Stored entries |
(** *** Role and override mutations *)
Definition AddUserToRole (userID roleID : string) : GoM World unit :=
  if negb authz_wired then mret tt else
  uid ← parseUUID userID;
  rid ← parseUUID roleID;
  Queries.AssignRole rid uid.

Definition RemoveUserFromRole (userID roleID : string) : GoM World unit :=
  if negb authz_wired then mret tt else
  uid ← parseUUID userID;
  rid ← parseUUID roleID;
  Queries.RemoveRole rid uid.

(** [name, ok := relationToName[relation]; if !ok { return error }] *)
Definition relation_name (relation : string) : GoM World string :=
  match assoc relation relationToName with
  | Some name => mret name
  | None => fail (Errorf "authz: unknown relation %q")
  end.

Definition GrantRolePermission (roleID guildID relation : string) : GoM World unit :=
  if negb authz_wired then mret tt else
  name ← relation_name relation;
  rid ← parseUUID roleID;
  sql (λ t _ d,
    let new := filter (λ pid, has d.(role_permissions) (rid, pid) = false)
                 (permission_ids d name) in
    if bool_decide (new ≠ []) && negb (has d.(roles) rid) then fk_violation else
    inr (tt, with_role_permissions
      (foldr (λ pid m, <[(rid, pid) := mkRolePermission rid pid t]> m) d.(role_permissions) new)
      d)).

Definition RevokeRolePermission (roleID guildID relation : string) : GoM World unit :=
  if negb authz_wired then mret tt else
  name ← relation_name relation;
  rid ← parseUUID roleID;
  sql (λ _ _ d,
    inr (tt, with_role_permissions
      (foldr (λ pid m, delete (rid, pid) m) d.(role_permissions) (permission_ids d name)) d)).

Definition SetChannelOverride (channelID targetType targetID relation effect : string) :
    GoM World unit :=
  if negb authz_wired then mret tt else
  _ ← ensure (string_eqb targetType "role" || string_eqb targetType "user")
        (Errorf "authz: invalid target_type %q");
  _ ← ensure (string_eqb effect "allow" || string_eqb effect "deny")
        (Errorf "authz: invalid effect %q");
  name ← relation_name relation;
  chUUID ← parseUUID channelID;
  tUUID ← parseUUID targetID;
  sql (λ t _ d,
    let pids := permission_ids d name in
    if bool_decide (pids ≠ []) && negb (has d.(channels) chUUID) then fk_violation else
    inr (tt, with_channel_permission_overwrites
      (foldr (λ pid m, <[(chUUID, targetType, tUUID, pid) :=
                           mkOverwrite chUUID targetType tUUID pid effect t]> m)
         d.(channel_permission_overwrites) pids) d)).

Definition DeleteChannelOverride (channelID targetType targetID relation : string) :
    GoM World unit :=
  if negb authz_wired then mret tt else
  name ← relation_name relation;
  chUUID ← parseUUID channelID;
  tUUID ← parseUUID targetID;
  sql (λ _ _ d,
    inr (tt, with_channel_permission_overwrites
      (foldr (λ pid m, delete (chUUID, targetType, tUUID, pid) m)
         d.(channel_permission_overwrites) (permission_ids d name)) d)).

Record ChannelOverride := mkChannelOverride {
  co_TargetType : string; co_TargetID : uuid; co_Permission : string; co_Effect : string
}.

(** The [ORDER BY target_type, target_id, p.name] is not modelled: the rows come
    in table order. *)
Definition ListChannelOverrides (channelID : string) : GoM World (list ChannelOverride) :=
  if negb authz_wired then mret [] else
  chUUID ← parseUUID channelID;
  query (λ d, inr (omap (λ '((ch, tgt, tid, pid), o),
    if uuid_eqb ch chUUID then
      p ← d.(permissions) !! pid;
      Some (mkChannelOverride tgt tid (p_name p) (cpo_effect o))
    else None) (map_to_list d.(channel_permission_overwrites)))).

TASK ITEM | Take the lines above and retype all of them exactly.

ANSWER |
(** *** Role and override mutations *)
Definition AddUserToRole (userID roleID : string) : GoM World unit :=
  if negb authz_wired then mret tt else
  uid ← parseUUID userID;
  rid ← parseUUID roleID;
  Queries.AssignRole rid uid.

Definition RemoveUserFromRole (userID roleID : string) : GoM World unit :=
  if negb authz_wired then mret tt else
  uid ← parseUUID userID;
  rid ← parseUUID roleID;
  Queries.RemoveRole rid uid.

(** [name, ok := relationToName[relation]; if !ok { return error }] *)
Definition relation_name (relation : string) : GoM World string :=
  match assoc relation relationToName with
  | Some name => mret name
  | None => fail (Errorf "authz: unknown relation %q")
  end.

Definition GrantRolePermission (roleID guildID relation : string) : GoM World unit :=
  if negb authz_wired then mret tt else
  name ← relation_name relation;
  rid ← parseUUID roleID;
  sql (λ t _ d,
    let new := filter (λ pid, has d.(role_permissions) (rid, pid) = false)
                 (permission_ids d name) in
    if bool_decide (new ≠ []) && negb (has d.(roles) rid) then fk_violation else
    inr (tt, with_role_permissions
      (foldr (λ pid m, <[(rid, pid) := mkRolePermission rid pid t]> m) d.(role_permissions) new)
      d)).

Definition RevokeRolePermission (roleID guildID relation : string) : GoM World unit :=
  if negb authz_wired then mret tt else
  name ← relation_name relation;
  rid ← parseUUID roleID;
  sql (λ _ _ d,
    inr (tt, with_role_permissions
      (foldr (λ pid m, delete (rid, pid) m) d.(role_permissions) (permission_ids d name)) d)).

Definition SetChannelOverride (channelID targetType targetID relation effect : string) :
    GoM World unit :=
  if negb authz_wired then mret tt else
  _ ← ensure (string_eqb targetType "role" || string_eqb targetType "user")
        (Errorf "authz: invalid target_type %q");
  _ ← ensure (string_eqb effect "allow" || string_eqb effect "deny")
        (Errorf "authz: invalid effect %q");
  name ← relation_name relation;
  chUUID ← parseUUID channelID;
  tUUID ← parseUUID targetID;
  sql (λ t _ d,
    let pids := permission_ids d name in
    if bool_decide (pids ≠ []) && negb (has d.(channels) chUUID) then fk_violation else
    inr (tt, with_channel_permission_overwrites
      (foldr (λ pid m, <[(chUUID, targetType, tUUID, pid) :=
                           mkOverwrite chUUID targetType tUUID pid effect t]> m)
         d.(channel_permission_overwrites) pids) d)).

Definition DeleteChannelOverride (channelID targetType targetID relation : string) :
    GoM World unit :=
  if negb authz_wired then mret tt else
  name ← relation_name relation;
  chUUID ← parseUUID channelID;
  tUUID ← parseUUID targetID;
  sql (λ _ _ d,
    inr (tt, with_channel_permission_overwrites
      (foldr (λ pid m, delete (chUUID, targetType, tUUID, pid) m)
         d.(channel_permission_overwrites) (permission_ids d name)) d)).

Record ChannelOverride := mkChannelOverride {
  co_TargetType : string; co_TargetID : uuid; co_Permission : string; co_Effect : string
}.

(** The [ORDER BY target_type, target_id, p.name] is not modelled: the rows come
    in table order. *)
Definition ListChannelOverrides (channelID : string) : GoM World (list ChannelOverride) :=
  if negb authz_wired then mret [] else
  chUUID ← parseUUID channelID;
  query (λ d, inr (omap (λ '((ch, tgt, tid, pid), o),
    if uuid_eqb ch chUUID then
      p ← d.(permissions) !! pid;
      Some (mkChannelOverride tgt tid (p_name p) (cpo_effect o))
    else None) (map_to_list d.(channel_permission_overwrites)))).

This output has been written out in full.